**What you have to do:** Among the lines below, copy exactly those from the one with "intros Hp Hq Hb. apply Z.eqb_neq in Hp, Hq." through the one with "(set_phase (DiscoveryAwaitAck p)", counting both ends.

Data extracts Start Marker

Lemma handle_event_extends s e op m a :
  event_op e = [op] -> apply_op (protocol s) op = (m, a) ->
  exists s1, handle_event always s e = (s1, Ok tt)
    /\ extends s s1 m ((fun a => request_of s a None) <$> option_list a) /\ states_seen s1 = states_seen s.
Proof.
  intros Hop Ha. unfold handle_event.
  destruct e as [[]|pkid|pkid| |]; try discriminate Hop; injection Hop as <-; cbn [apply_op] in Ha; rewrite Ha;
    (destruct a as [a|]; eexists; (split; [reflexivity|]); (split; [|reflexivity]);
     split_and!; try done; cbn; by rewrite app_nil_r).
Qed.

Lemma deliver_extends w s e op m a :
  event_op e = [op] -> apply_op (protocol s) op = (m, a) -> became_online m = false ->
  exists s', deliver w s e = (w, s', Continue)
    /\ extends s s' m ((fun a => request_of s a None) <$> option_list a) /\ states_seen s' = states_seen s.
Proof.
  intros Hop Ha Hm. destruct (handle_event_extends s e op m a Hop Ha) as (s1 & Hs1 & He & Hseen).
  assert (deliver w s e = finish_iteration always w (s1, Ok tt)) as ->
    by (unfold deliver, iterate; rewrite Hs1; by destruct e).
  unfold finish_iteration. cbn [and_then]. destruct He as (Hp & Hr & Hset & Hd). rewrite Hp.
  rewrite (surjective_pairing (just_became_online m)), (take_online_idle m Hm). cbn [just_became_online snd].
  rewrite Hm. cbn [protocol set_protocol].
  destruct (is_online m); eexists; (split; [reflexivity|]); by (split; [|done]).
Qed.

(** The connection and the two acknowledged publications that follow it. *)
Lemma bootstrap_deliveries (w : Slots) (s : MqttSupervisor) (p q : Z) :
  p <> 0 -> q <> 0 -> 0 <= borrow (collection_requests w) < u64_max ->
  exists w1 s1 s2 s3 s4 s5,
    deliver w s (IncomingConnAck Success) = (w1, s1, Continue)
    /\ borrow (collection_requests w1) = borrow (collection_requests w) + 1
    /\ status s1 = Bootstrapping
    /\ deliver w1 s1 (OutgoingPublish p) = (w1, s2, Continue)
    /\ deliver w1 s2 (IncomingPubAck p) = (w1, s3, Continue)
    /\ deliver w1 s3 (OutgoingPublish q) = (w1, s4, Continue)
    /\ deliver w1 s4 (IncomingPubAck q) = (w1, s5, Continue)
    /\ states_seen s5 = mark (states w1)
    /\ phase (protocol s5) = AwaitFreshState
    /\ required_request (protocol s5) = borrow (collection_requests w) + 1
    /\ settings s5 = settings s
    /\ requests s5 = requests s ++
         [Publish (MqttSettings.discovery_topic (settings s)) AtLeastOnce true (discovery_payload s);
          Publish (MqttSettings.availability_topic (settings s)) AtLeastOnce true (lit "online")].
Proof.
  intros Hp Hq Hb. apply Z.eqb_neq in Hp, Hq.
  assert (saturating_add (borrow (collection_requests w)) 1 = borrow (collection_requests w) + 1) as <-
    by (unfold saturating_add; lia).
  set (r := saturating_add (borrow (collection_requests w)) 1) in *.
  destruct (deliver w s (IncomingConnAck Success)) as [[w1 s1] f1] eqn:E1.
  assert (f1 = Continue /\ states_seen s1 = mark (states w1) /\ status s1 = Bootstrapping
    /\ borrow (collection_requests w1) = r
    /\ extends s s1 (connected (protocol s) r).1 [request_of s PublishDiscovery None])
    as (-> & Hseen1 & Hst1 & Hreq1 & (Hp1 & Hr1 & Hs1 & Hd1)).
  { unfold deliver, iterate, on_connected in E1. cbn in E1. injection E1 as <- <- <-.
    unfold send_modify. cbn. by autorewrite with watch. }
  destruct (deliver_extends w1 s1 (OutgoingPublish p) (OpOutgoing p)
    (set_phase (DiscoveryAwaitAck p) (protocol s1)) None) as (s2 & E2 & (Hp2 & Hr2 & Hs2 & Hd2) & Hseen2);
    [done|rewrite Hp1; unfold apply_op, outgoing_publish; cbn; by rewrite Hp|by rewrite Hp1|].
  destruct (deliver_extends w1 s2 (IncomingPubAck p) (OpAcknowledged p)
    (set_phase OnlineQueued (protocol s2)) (Some PublishOnline)) as (s3 & E3 & (Hp3 & Hr3 & Hs3 & Hd3) & Hseen3);
    [done|rewrite Hp2; unfold apply_op, publish_acknowledged; cbn; by rewrite Z.eqb_refl|by rewrite Hp2, Hp1|].
  destruct (deliver_extends w1 s3 (OutgoingPublish q) (OpOutgoing q)
    (set_phase (OnlineAwaitAck q) (protocol s3)) None) as (s4 & E4 & (Hp4 & Hr4 & Hs4 & Hd4) & Hseen4);
    [done|rewrite Hp3; unfold apply_op, outgoing_publish; cbn; by rewrite Hq|by rewrite Hp3, Hp2, Hp1|].
  destruct (deliver_extends w1 s4 (IncomingPubAck q) (OpAcknowledged q)
    (set_phase AwaitFreshState (protocol s4)) None) as (s5 & E5 & (Hp5 & Hr5 & Hs5 & Hd5) & Hseen5);
    [done|rewrite Hp4; unfold apply_op, publish_acknowledged; cbn; by rewrite Z.eqb_refl|by rewrite Hp4, Hp3, Hp2, Hp1|].
  exists w1, s1, s2, s3, s4, s5. do 7 (split; [done|]).
  split; [by rewrite Hseen5, Hseen4, Hseen3, Hseen2|]. split; [by rewrite Hp5|].
  split; [by rewrite Hp5, Hp4, Hp3, Hp2, Hp1|]. split; [by rewrite Hs5, Hs4, Hs3, Hs2|].
  rewrite Hr5, Hr4, Hr3, Hr2, Hr1. unfold request_of. rewrite Hs2, Hs1. cbn [option_list fmap list_fmap].
  rewrite !app_nil_r. by rewrite <-!app_assoc.
Qed.

(** The first fresh state of a session. *)
Lemma fresh_state_online (w : Slots) (s : MqttSupervisor) (msg : StateMessage) :
  phase (protocol s) = AwaitFreshState -> borrow (states w) = Some msg ->
  required_request (protocol s) = request_id msg ->
  exists s6 s7, iterate always false (StatesChanged true) [] w s = (w, s6, Continue)
    /\ deliver w s6 (OutgoingPublish 0) = (w, s7, Continue) /\ status s7 = StatusOnline
    /\ requests s7 = requests s ++ [request_of s PublishState (Some (state_payload msg))].
Proof.
  intros Hph Hmsg Hrq.
  set (m6 := {| phase := StateQueued; required_request := request_id msg; last_state_request := request_id msg;
                bootstrap_state_queued := true; became_online := false |}).
  assert (exists s6, iterate always false (StatesChanged true) [] w s = (w, s6, Continue)
    /\ extends s s6 m6 [request_of s PublishState (Some (state_payload msg))]) as (s6 & E6 & Hp6 & Hr6 & Hs6 & Hd6).
  { unfold iterate, finish_iteration, publish_current_state, state_available.
    rewrite Hmsg. cbn [protocol set_states_seen]. rewrite Hph, Hrq, Z.leb_refl.
    eexists. split; [reflexivity|]. by split_and!. }
  assert (exists s7, deliver w s6 (OutgoingPublish 0) = (w, s7, Continue)
    /\ status s7 = StatusOnline /\ requests s7 = requests s6) as (s7 & E7 & Hst7 & Hr7).
  { unfold deliver, iterate, handle_event. rewrite Hp6. cbn [outgoing_publish phase m6 Z.eqb].
    unfold finish_iteration. cbn [and_then protocol set_protocol just_became_online became_online bootstrap_state_queued m6].
    unfold publish_current_state. rewrite Hmsg. cbn [protocol set_states_seen set_status set_protocol].
    unfold state_available. cbn [phase last_state_request m6]. rewrite Z.ltb_irrefl.
    eexists. split; [reflexivity|]. done. }
  exists s6, s7. split_and!; try done. by rewrite Hr7.
Qed.

(** C10: with a broker that acknowledges, a new connection publishes
    Discovery and the online message, both retained and acknowledged, then
    the state that answers its own request, not retained, and reports online;
    the request it makes is one more than the last. *)
Theorem supervisor_goes_online (w : Slots) (s : MqttSupervisor) (p q : Z) (msg : StateMessage) :
  p <> 0 -> q <> 0 -> 0 <= borrow (collection_requests w) < u64_max ->
  request_id msg = borrow (collection_requests w) + 1 ->
  exists w1 s1 s2 s3 s4 s5 s6 s7,
    deliver w s (IncomingConnAck Success) = (w1, s1, Continue)
    /\ borrow (collection_requests w1) = borrow (collection_requests w) + 1
    /\ status s1 = Bootstrapping
    /\ deliver w1 s1 (OutgoingPublish p) = (w1, s2, Continue)
    /\ deliver w1 s2 (IncomingPubAck p) = (w1, s3, Continue)
    /\ deliver w1 s3 (OutgoingPublish q) = (w1, s4, Continue)
    /\ deliver w1 s4 (IncomingPubAck q) = (w1, s5, Continue)
    /\ let w2 := {| states := send_replace (states w1) (Some msg); collection_requests := collection_requests w1 |} in
       has_changed (states w2) (states_seen s5) = true /\ accepts_state (protocol s5) = true
       /\ iterate always false (StatesChanged true) [] w2 s5 = (w2, s6, Continue)
       /\ deliver w2 s6 (OutgoingPublish 0) = (w2, s7, Continue)
       /\ status s7 = StatusOnline
       /\ requests s7 = requests s ++
            [Publish (MqttSettings.discovery_topic (settings s)) AtLeastOnce true (discovery_payload s);
             Publish (MqttSettings.availability_topic (settings s)) AtLeastOnce true (lit "online");
             Publish (MqttSettings.state_topic (settings s)) AtMostOnce false (state_payload msg)].
Proof.
  intros Hp Hq Hb Hid.
  destruct (bootstrap_deliveries w s p q Hp Hq Hb)
    as (w1 & s1 & s2 & s3 & s4 & s5 & E1 & Hw1 & Hst & E2 & E3 & E4 & E5 & Hseen & Hph & Hrq & Hset & Hr).
  set (w2 := {| states := send_replace (states w1) (Some msg); collection_requests := collection_requests w1 |}).
  destruct (fresh_state_online w2 s5 msg) as (s6 & s7 & E6 & E7 & Hon & Hr7);
    [done|apply borrow_send|congruence|].
  exists w1, s1, s2, s3, s4, s5, s6, s7. do 7 (split; [done|]). cbv zeta. fold w2.
  split; [unfold w2; cbn [states]; rewrite Hseen; apply changed_send|].
  split; [unfold accepts_state; by rewrite Hph|]. do 3 (split; [done|]).
  rewrite Hr7, Hr, <-app_assoc. unfold request_of. by rewrite Hset.
Qed.







End exchanges.

(** ** Witnesses *)

Definition example_settings : MqttSettings.t :=
  MqttSettings.new (Config.mqtt (config_of example_raw)) (lit "pi_one").
Definition example_discovery : DiscoveryMessage :=
  {| topic := MqttSettings.discovery_topic example_settings; payload := lit "{}" |}.
Definition example_start : System := initial example_settings example_discovery (Jitter_new 1 2).

Lemma supervisor_refines_machine_witness :
  exists sys, run (sys_step always) example_start
      [RequestCollection; Iterate false (Polled (Ok (IncomingConnAck Success)) Slept) []] sys
    /\ borrow (collection_requests (slots sys)) = 2
    /\ exists ops, protocol (supervisor sys) = (run_ops BootstrapMachine_default ops).1.
Proof.
  assert (exists sys, run (sys_step always) example_start
      [RequestCollection; Iterate false (Polled (Ok (IncomingConnAck Success)) Slept) []] sys
    /\ borrow (collection_requests (slots sys)) = 2) as (sys & Hrun & Hid).
  { eexists. split; [|].
    - eapply run_cons; [apply step_request|].
      eapply run_cons; [eapply step_iterate; [exact I|reflexivity|reflexivity]|]. apply run_nil.
    - reflexivity. }
  exists sys. split; [done|]. split; [done|].
  destruct (supervisor_refines_machine always _ _ _ _ _ Hrun) as (ops & Hp & _). by exists ops.
Defined.

Lemma connection_error_is_retried_witness :
  exists s', iterate always false (Polled (Err (ConnectionRefused NotAuthorized)) Slept) []
      (slots example_start) (supervisor example_start) = (slots example_start, s', Continue)
    /\ status s' = StatusDisconnected /\ attempt (backoff s') = 1.
Proof.
  assert (valid_jitter (jitter (supervisor example_start))) as Hj
    by (apply Jitter_new_valid; unfold u32_max; lia).
  destruct (connection_error_is_retried always (ConnectionRefused NotAuthorized) Slept []
    (slots example_start) (supervisor example_start) Hj ltac:(cbn; lia) I) as (s' & E & _ & Hst & _ & _ & _ & Ha & _).
  exists s'. split; [exact E|]. split; [exact Hst|]. rewrite Ha. reflexivity.
Defined.

Lemma request_collection_latest_witness :
  (request_collection (watch_channel 41)).2 = 42
  /\ has_changed (request_collection (watch_channel 41)).1 (mark (watch_channel 41)) = true.
Proof.
  destruct (request_collection_latest (watch_channel 41)) as (H1 & _ & H3 & _); [cbn; unfold u64_max; lia|].
  split; [exact H1|exact H3].
Defined.

Lemma supervisor_goes_online_witness :
  exists s7, status s7 = StatusOnline
    /\ requests s7 =
         [Publish (lit "homeassistant/device/pi_one/config") AtLeastOnce true (lit "{}");
          Publish (lit "rpi/pi_one/availability") AtLeastOnce true (lit "online");
          Publish (lit "rpi/pi_one/state") AtMostOnce false (lit "{1}")].
Proof.
  destruct (supervisor_goes_online (slots example_start) (supervisor example_start) 1 2
    {| request_id := 1; state_payload := lit "{1}" |} ltac:(lia) ltac:(lia) ltac:(cbn; unfold u64_max; lia) eq_refl)
    as (w1 & s1 & s2 & s3 & s4 & s5 & s6 & s7 & _ & _ & _ & _ & _ & _ & _ & _ & _ & _ & _ & Hst & Hr).
  exists s7. split; [exact Hst|]. rewrite Hr. reflexivity.
Defined.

Data extracts End Marker

**Solution for this problem:**
  intros Hp Hq Hb. apply Z.eqb_neq in Hp, Hq.
  assert (saturating_add (borrow (collection_requests w)) 1 = borrow (collection_requests w) + 1) as <-
    by (unfold saturating_add; lia).
  set (r := saturating_add (borrow (collection_requests w)) 1) in *.
  destruct (deliver w s (IncomingConnAck Success)) as [[w1 s1] f1] eqn:E1.
  assert (f1 = Continue /\ states_seen s1 = mark (states w1) /\ status s1 = Bootstrapping
    /\ borrow (collection_requests w1) = r
    /\ extends s s1 (connected (protocol s) r).1 [request_of s PublishDiscovery None])
    as (-> & Hseen1 & Hst1 & Hreq1 & (Hp1 & Hr1 & Hs1 & Hd1)).
  { unfold deliver, iterate, on_connected in E1. cbn in E1. injection E1 as <- <- <-.
    unfold send_modify. cbn. by autorewrite with watch. }
  destruct (deliver_extends w1 s1 (OutgoingPublish p) (OpOutgoing p)
    (set_phase (DiscoveryAwaitAck p) (protocol s1)) None) as (s2 & E2 & (Hp2 & Hr2 & Hs2 & Hd2) & Hseen2);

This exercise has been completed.